Each entry needs to be retyped exactly, with nothing added or dropped.
*** Opening DATA EXTRACTS ***
(* ===== verification/_CoqProject ===== *)
-Q . S2P
Prelude.v
Bytes.v
Rows.v
Ef.v
Format.v
Receipts.v
Sha256.v
Container.v
Memtable.v
MemRecover.v
MemRead.v
Sst.v
RunFile.v
Resident.v
Postings.v
Seal.v
Window.v
Growth.v
KMerge.v
DB.v
Contents.v
Merge.v
Refine.v
DBReads.v
DBHeights.v
Frontier.v
Flat.v
Open.v
ScanPool.v
Scans.v
ScanRows.v
LatestRun.v
LatestOverlay.v
LatestView.v
Queue.v
Spans.v
Forward.v
PeerPool.v
Nibbles.v
Dirty.v
NodeFile.v
Roll.v
Leaf.v
Engine.v
Frames.v
Misc.v
Dist.v
Join.v
StateDB.v
VmState.v
Rebuild.v
VmBlock.v
Logs.v
Filters.v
*** Closing DATA EXTRACTS ***
TASK RESULT:
(* ===== verification/_CoqProject ===== *)
-Q . S2P
Prelude.v
Bytes.v
Rows.v
Ef.v
Format.v
Receipts.v
Sha256.v
Container.v
Memtable.v
MemRecover.v
MemRead.v
Sst.v
RunFile.v
Resident.v
Postings.v
Seal.v
Window.v
Growth.v
KMerge.v
DB.v
Contents.v
Merge.v
Refine.v
DBReads.v
DBHeights.v
Frontier.v
Flat.v
Open.v
ScanPool.v
Scans.v
ScanRows.v
LatestRun.v
LatestOverlay.v
LatestView.v
Queue.v
Spans.v
Forward.v
PeerPool.v
Nibbles.v
Dirty.v
NodeFile.v
Roll.v
Leaf.v
Engine.v
Frames.v
Misc.v
Dist.v
Join.v
StateDB.v
VmState.v
Rebuild.v
VmBlock.v
Logs.v
Filters.v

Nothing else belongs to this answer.